### PROBLEM DESCRIPTION
Would you please return the lines of the entries below starting at the line that has "destruct Htty as [->|[_" and ending at the line that has "assert (∀ q x, m'", both included, exactly as they are?

☆ ☆ ☆ ☆ ☆

(* ===== verification/SessionFacts.v ===== *)
(** * Sessions: theorems about [Session].

    The invariant [sinv] ties the session's device list to the heap of devices
    and the host's descriptors.  Every operation that returns keeps it, none aborts, and
    it gives the access-control property of a session: while it is inactive, or
    has no controller, no client can use any input or DRM device through it. *)

From S2P Require Import Prelude Device DeviceFacts Session.
From stdpp Require Import fin_maps fin_map_dom.

Section heap.
Context {HOS : OS}.

(** The devices of a heap, the console descriptor [tfd], and the host. *)
Record hinv (m : gmap positive CkDevice) (tfd : Z) (h : host) : Prop := {
  hi_ok : host_ok h;
  hi_owns : ∀ d x, m !! d = Some x → owns x h;
  hi_quiet : ∀ d x, m !! d = Some x → quiet x h;
  hi_disj : ∀ d e x y, m !! d = Some x → m !! e = Some y → d ≠ e → fd x = fd y → fd x = (-1)%Z;
  hi_tty : tfd = (-1)%Z ∨
    (is_Some (fds h !! tfd) ∧ ∀ d x, m !! d = Some x → fd x ≠ tfd);
  hi_all : ∀ f p, fds h !! f = Some p → f = tfd ∨ ∃ d x, m !! d = Some x ∧ fd x = f;
  hi_live : ioctls_succeed → ∀ p, live h p →
    ∃ d x, m !! d = Some x ∧ state x = true ∧ fds h !! fd x = Some p
}.

Lemma owns_lookup d h : owns d h → fd d ≠ (-1)%Z → ∃ p, fds h !! fd d = Some p.
Proof. intros [?|(_ & p & x & Hp & _)] Hn; [done|by exists p]. Qed.

(** One device of the heap takes a step; the others are untouched. *)
Lemma hinv_step m m' d tfd h od h' :
  hinv m tfd h → dev_step ioctls_succeed (m !! d) h od h' →
  m' !! d = od → (∀ e, e ≠ d → m' !! e = m !! e) → hinv m' tfd h'.
Proof.
  intros [Hok Hown Hq Hdisj Htty Hall Hlive] Hs Hd Hother.
  assert (∀ e y, e ≠ d → m !! e = Some y → ∀ x, m !! d = Some x → fd y ≠ (-1)%Z → fd x ≠ fd y) as Hne.
  { intros e y Hed He x Hx Hn Heq. apply Hn. by apply (Hdisj e d y x). }
  assert (∀ e y p, e ≠ d → m !! e = Some y → fds h !! fd y = Some p →
    fds h' !! fd y = Some p ∧ descs h' !! p = descs h !! p) as Hkeep.
  { intros e y p Hed He Hp. apply (ds_keep _ _ _ _ _ Hs _ p Hp). intros x Hx.
    apply (Hne e y); try done. by eapply host_ok_neg. }
  assert (∀ x p f, od = Some x → fds h !! f = Some p → (∀ y, m !! d = Some y → fd y ≠ f) →
    fd x ≠ f) as Hnew.
  { intros x p f -> Hf Hy <-. destruct (ds_own _ _ _ _ _ Hs x eq_refl) as [Hn|[(y & Hy' & He)|Hn]].
    - by destruct (host_ok_neg h _ p Hok Hf).
    - by apply (Hy y).
    - congruence. }
  split.
  - apply Hs.
  - intros e y He. destruct (decide (e = d)) as [->|Hed].
    + apply (ds_owns _ _ _ _ _ Hs). congruence.
    + rewrite Hother in He by done. destruct (Hown e y He) as [|(Hc & p & x & Hp & Hx & Hk)]; [by left|].
      right. split; [done|]. exists p, x. destruct (Hkeep e y p Hed He Hp) as [-> ->]. done.
  - intros e y He. destruct (decide (e = d)) as [->|Hed].
    + intros Hi Hst p Hp. apply (ds_quiet _ _ _ _ _ Hs Hi y p); congruence.
    + rewrite Hother in He by done. intros Hi Hst p Hp Hl.
      destruct (decide (fd y = (-1)%Z)) as [Hn|Hn].
      { rewrite Hn in Hp. by eapply (host_ok_neg h'); [apply Hs|exact Hp|]. }
      destruct (owns_lookup y h (Hown e y He) Hn) as [q Hq'].
      destruct (Hkeep e y q Hed He Hq') as [Hq2 _].
      assert (q = p) as -> by congruence.
      destruct (ds_live _ _ _ _ _ Hs Hi p Hl) as [[Hl' _]|(x & Hx & _ & Hfx)].
      * by apply (Hq e y He Hi Hst p).
      * apply (Hnew x p (fd y) Hx Hq').
        -- intros x0 Hx0. by apply (Hne e y).
        -- apply (ho_inj h' (ds_ok _ _ _ _ _ Hs) _ _ p); done.
  - intros a b x y Ha Hb Hab Hfd.
    destruct (decide (fd x = (-1)%Z)) as [|Hn]; [done|exfalso].
    destruct (decide (a = d)) as [->|Had]; destruct (decide (b = d)) as [->|Hbd]; try done.
    + rewrite (Hother b Hbd) in Hb.
      destruct (owns_lookup y h (Hown b y Hb)) as [p Hp]; [congruence|].
      apply (Hnew x p (fd y)); [congruence|done| |done].
      intros x0 Hx0. apply (Hne b y); try done. congruence.
    + rewrite (Hother a Had) in Ha.
      destruct (owns_lookup x h (Hown a x Ha)) as [p Hp]; [done|].
      apply (Hnew y p (fd x)); [congruence|done| |done].
      intros x0 Hx0. by apply (Hne a x).
    + rewrite (Hother a Had) in Ha. rewrite (Hother b Hbd) in Hb. by apply Hn, (Hdisj a b x y).
  - destruct Htty as [|[[p Hp] Ht]]; [by left|right].
    assert (∀ x, m !! d = Some x → fd x ≠ tfd) as Hxt by (intros; by eapply Ht).
    split.
    + exists p. by apply (ds_keep _ _ _ _ _ Hs tfd p Hp).
    + intros e y He. destruct (decide (e = d)) as [->|Hed].
      * apply (Hnew y p tfd); congruence || done.
      * rewrite Hother in He by done. by eapply Ht.
  - intros f p Hf. destruct (ds_noleak _ _ _ _ _ Hs f p Hf) as [[Hf0 Hx]|(x & Hx & Hfx)].
    + destruct (Hall f p Hf0) as [|(e & y & He & Hy)]; [by left|right].
      assert (e ≠ d) by (intros ->; by eapply Hx).
      exists e, y. by rewrite Hother.
    + right. exists d, x. split; congruence.
  - intros Hi p Hl. destruct (ds_live _ _ _ _ _ Hs Hi p Hl) as [[Hl' Hx]|(x & Hx & Hst & Hfx)].
    + destruct (Hlive Hi p Hl') as (e & y & He & Hst & Hp).
      assert (e ≠ d) as Hed by (intros ->; by eapply Hx).
      exists e, y. rewrite Hother by done. split_and!; try done.
      by apply (Hkeep e y p).
    + exists d, x. split_and!; try done. congruence.
Qed.

(** Only the descriptor table, the descriptions and their access matter. *)
Lemma hinv_same m tfd h h' :
  hinv m tfd h → fds h' = fds h → descs h' = descs h → hinv m tfd h'.
Proof.
  intros [[H1 H2] Hown Hq Hdisj Htty Hall Hlive] Hf Hd.
  assert (∀ p, live h' p ↔ live h p) as Hl by (intros p; unfold live; by rewrite Hd).
  split; rewrite ?Hf; try done.
  - split; rewrite ?Hf, ?Hd; done.
  - intros d x Hx. unfold owns. rewrite Hf, Hd. by eapply Hown.
  - intros d x Hx Hi Hs p. rewrite Hf, Hl. by eapply Hq.
  - intros Hi p. rewrite Hl. by apply Hlive.
Qed.

(** Opening the console. *)
Lemma hinv_open m h f h' :
  hinv m (-1) h → g_open DEVICE_OTHER h = (f, h') → hinv m f h'.
Proof.
  intros Hi Hopen. pose proof Hi as [Hok Hown Hq Hdisj Htty Hall Hlive].
  destruct (g_open_spec _ _ _ _ Hok Hopen) as
    [[-> ->]|(Hf & Hnone & p & x & Hp & Hsh & Hfds & Hdescs & Hkx & Hsh')];
    [by eapply hinv_same|].
  assert (∀ g q, fds h !! g = Some q → q ≠ p ∧ g ≠ f) as Hne.
  { intros g q Hg. split; intros ->; [|congruence].
    destruct (ho_pos h Hok g p Hg) as [_ [y Hy]]. congruence. }
  assert (∀ g, g ≠ f → fds h' !! g = fds h !! g) as Hfg
    by (intros; by rewrite Hfds, lookup_insert_ne).
  assert (∀ q, q ≠ p → descs h' !! q = descs h !! q) as Hdq
    by (intros; by rewrite Hdescs, lookup_insert_ne).
  assert (∀ q, live h' q → live h q) as Hl.
  { intros q (y & Hy & Hg). destruct (decide (q = p)) as [->|].
    - rewrite Hdescs, lookup_insert_eq in Hy. injection Hy as ->.
      unfold grants in Hg. by rewrite Hkx in Hg.
    - exists y. by rewrite <- Hdq. }
  assert (∀ d y, m !! d = Some y → fd y ≠ f) as Hdf.
  { intros d y Hy Hfd. destruct (Hown d y Hy) as [?|(_ & q & z & Hqz & _)]; [lia|].
    rewrite Hfd in Hqz. congruence. }
  split.
  - split; [intros g q|intros g1 g2 q]; rewrite Hfds, !lookup_insert_Some.
    + intros [[<- <-]|[? Hg]].
      * rewrite Hdescs, lookup_insert_eq. by split.
      * rewrite Hdq by by eapply Hne. by eapply ho_pos.
    + intros [[<- Hr]|[? Hr]] [[<- Hq']|[? Hg]]; try done; subst.
      * by destruct (Hne _ _ Hg).
      * by destruct (Hne _ _ Hr).
      * by eapply ho_inj.
  - intros d y Hy. destruct (Hown d y Hy) as [|(Hc & q & z & Hq' & Hz & Hk)]; [by left|right].
    split; [done|]. exists q, z. destruct (Hne _ _ Hq'). by rewrite Hfg, Hdq.
  - intros d y Hy Hio Hs q Hqd Hlq. rewrite Hfg in Hqd by by eapply Hdf.
    by eapply (Hq d y Hy Hio Hs q), Hl.
  - done.
  - right. split; [|done]. rewrite Hfds, lookup_insert_eq. by eexists.
  - intros g q. rewrite Hfds, lookup_insert_Some. intros [[<- _]|[_ Hg]]; [by left|].
    destruct (Hall g q Hg) as [->|]; [|by right]. by destruct (host_ok_neg h _ q Hok Hg).
  - intros Hio q Hlq. destruct (Hlive Hio q (Hl q Hlq)) as (d & y & Hy & Hs & Hqd).
    exists d, y. rewrite Hfg by by eapply Hdf. done.
Qed.

Lemma hinv_console m h f h' :
  hinv m (-1) h → open_a_console console_fuel h = Some (f, h') → hinv m f h'.
Proof.
  intros Hi Ho. destruct (open_a_console_result _ _ _ _ (hi_ok _ _ _ Hi) Ho)
    as [[-> (E1 & E2 & _)]|(_ & h1 & h2 & (E1 & E2 & _) & Hopen & E3 & E4 & _)].
  - by apply (hinv_same m (-1) h).
  - apply (hinv_same m f h2); try done. apply (hinv_open m h1); [|done]. by apply (hinv_same m (-1) h).
Qed.

Lemma hinv_close m tfd h : hinv m tfd h → hinv m (-1) (g_close tfd h).
Proof.
  intros Hi. pose proof Hi as [Hok Hown Hq Hdisj Htty Hall Hlive].
  unfold g_close. destruct (fds h !! tfd) as [p|] eqn:Hp.
  2:{ destruct Htty as [->|[[? ?] _]]; [done|congruence]. }
  destruct Htty as [->|[_ Htty]]; [by destruct (host_ok_neg h _ p Hok Hp)|].
  set (m' := if bool_decide (p ∈ shared h) then descs h else delete p (descs h)).
  assert (∀ f q, fds h !! f = Some q → f ≠ tfd → q ≠ p) as Hne.
  { intros f q Hf Hft ->. apply Hft. by eapply ho_inj. }
  assert (∀ q, q ≠ p → m' !! q = descs h !! q) as Hm.
  { intros q Hqp. unfold m'. case_match; [done|]. by rewrite lookup_delete_ne. }
  assert (∀ q x, m' !! q = Some x → descs h !! q = Some x) as Hsub.
  { intros q x. unfold m'. case_match; [done|]. rewrite lookup_delete_Some. by intros []. }
  split; simpl.
  - split; simpl; [intros f q|intros f g q]; rewrite !lookup_delete_Some.
    + intros [Hft Hf]. rewrite Hm; [by eapply ho_pos|]. apply (Hne f); done.
    + intros [_ Hf] [_ Hg]. by eapply ho_inj.
  - intros d y Hy. destruct (Hown d y Hy) as [|(Hc & q & z & Hq' & Hz & Hk)]; [by left|right].
    split; [done|]. exists q, z. simpl. assert (fd y ≠ tfd) by by eapply Htty.
    rewrite lookup_delete_ne by done. rewrite Hm by by eapply Hne. done.
  - intros d y Hy Hio Hs q. simpl. rewrite lookup_delete_Some. intros [_ Hqd] (x & Hx & Hg).
    apply (Hq d y Hy Hio Hs q Hqd). exists x. split; [by apply Hsub|done].
  - done.
  - by left.
  - intros f q. rewrite lookup_delete_Some. intros [Hft Hf].
    destruct (Hall f q Hf) as [->|]; [done|by right].
  - intros Hio q (x & Hx & Hg). destruct (Hlive Hio q) as (d & y & Hy & Hs & Hqd);
      [exists x; split; [by apply Hsub|done]|].
    exists d, y. split_and!; try done. rewrite lookup_delete_ne; [done|].
    apply not_eq_sym. by eapply Htty.
Qed.
End heap.

Section blocks.
Context {HOS : OS} {HEnv : Env} {K : Type} {HSkel : Skeleton K}.
Implicit Types (w : world K) (s : CkSession K).

(** ** Weakest preconditions of the building blocks *)

Lemma wp_get_prop p Q w : Q (sk_get p (skel (ses w))) w → wp (get_prop p) Q w.
Proof. done. Qed.
Lemma wp_set_prop p v Q w :
  Q tt (set_ses (set_skel (sk_set p v (skel (ses w))) (ses w)) w) → wp (set_prop p v) Q w.
Proof. done. Qed.
Lemma wp_field {A} (f : CkSession K → A) Q w : Q (f (ses w)) w → wp (field f) Q w.
Proof. done. Qed.
Lemma wp_modify_ses f Q w : Q tt (set_ses (f (ses w)) w) → wp (modify_ses f) Q w.
Proof. done. Qed.
Lemma wp_emit m Q w : Q tt (emit_msg m w) → wp (emit m) Q w.
Proof. done. Qed.
Lemma wp_on_host {A} (f : host → A * host) Q w :
  Q (f (hst w)).1 (set_hst (f (hst w)).2 w) → wp (on_host f) Q w.
Proof. unfold wp, on_host. by destruct (f (hst w)). Qed.
Lemma wp_new_source Q w : Q (next_id w) (set_next_id (next_id w + 1) w) → wp new_source Q w.
Proof. done. Qed.
Lemma wp_deref d x Q w : devs w !! d = Some x → Q x w → wp (deref d) Q w.
Proof. unfold wp, deref. by intros ->. Qed.
Lemma wp_store d x Q w : Q tt (set_devs (<[d:=x]> (devs w)) w) → wp (store d x) Q w.
Proof. done. Qed.

Lemma wp_console f h (Q : Z → world K → Prop) w :
  open_a_console console_fuel (hst w) = Some (f, h) → Q f (set_hst h w) → wp open_vt_console Q w.
Proof. unfold wp, open_vt_console. by intros ->. Qed.
(** A console may be closing for ever. *)
Lemma wpt_console (Q : Z → world K → Prop) w :
  (∀ f h, open_a_console console_fuel (hst w) = Some (f, h) → Q f (set_hst h w)) →
  wpt console_settles open_vt_console Q w.
Proof.
  intros HQ. unfold wpt, open_vt_console. destruct (open_a_console _ _) as [[f h]|] eqn:E; [by apply HQ|].
  intros Hset. destruct (open_a_console_settled (hst w) Hset). congruence.
Qed.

☆ ☆ ☆ ☆ ☆

### ANSWER FOR THIS EXERCISE
  destruct Htty as [->|[_ Htty]]; [by destruct (host_ok_neg h _ p Hok Hp)|].
  set (m' := if bool_decide (p ∈ shared h) then descs h else delete p (descs h)).
  assert (∀ f q, fds h !! f = Some q → f ≠ tfd → q ≠ p) as Hne.
  { intros f q Hf Hft ->. apply Hft. by eapply ho_inj. }
  assert (∀ q, q ≠ p → m' !! q = descs h !! q) as Hm.
  { intros q Hqp. unfold m'. case_match; [done|]. by rewrite lookup_delete_ne. }
  assert (∀ q x, m' !! q = Some x → descs h !! q = Some x) as Hsub.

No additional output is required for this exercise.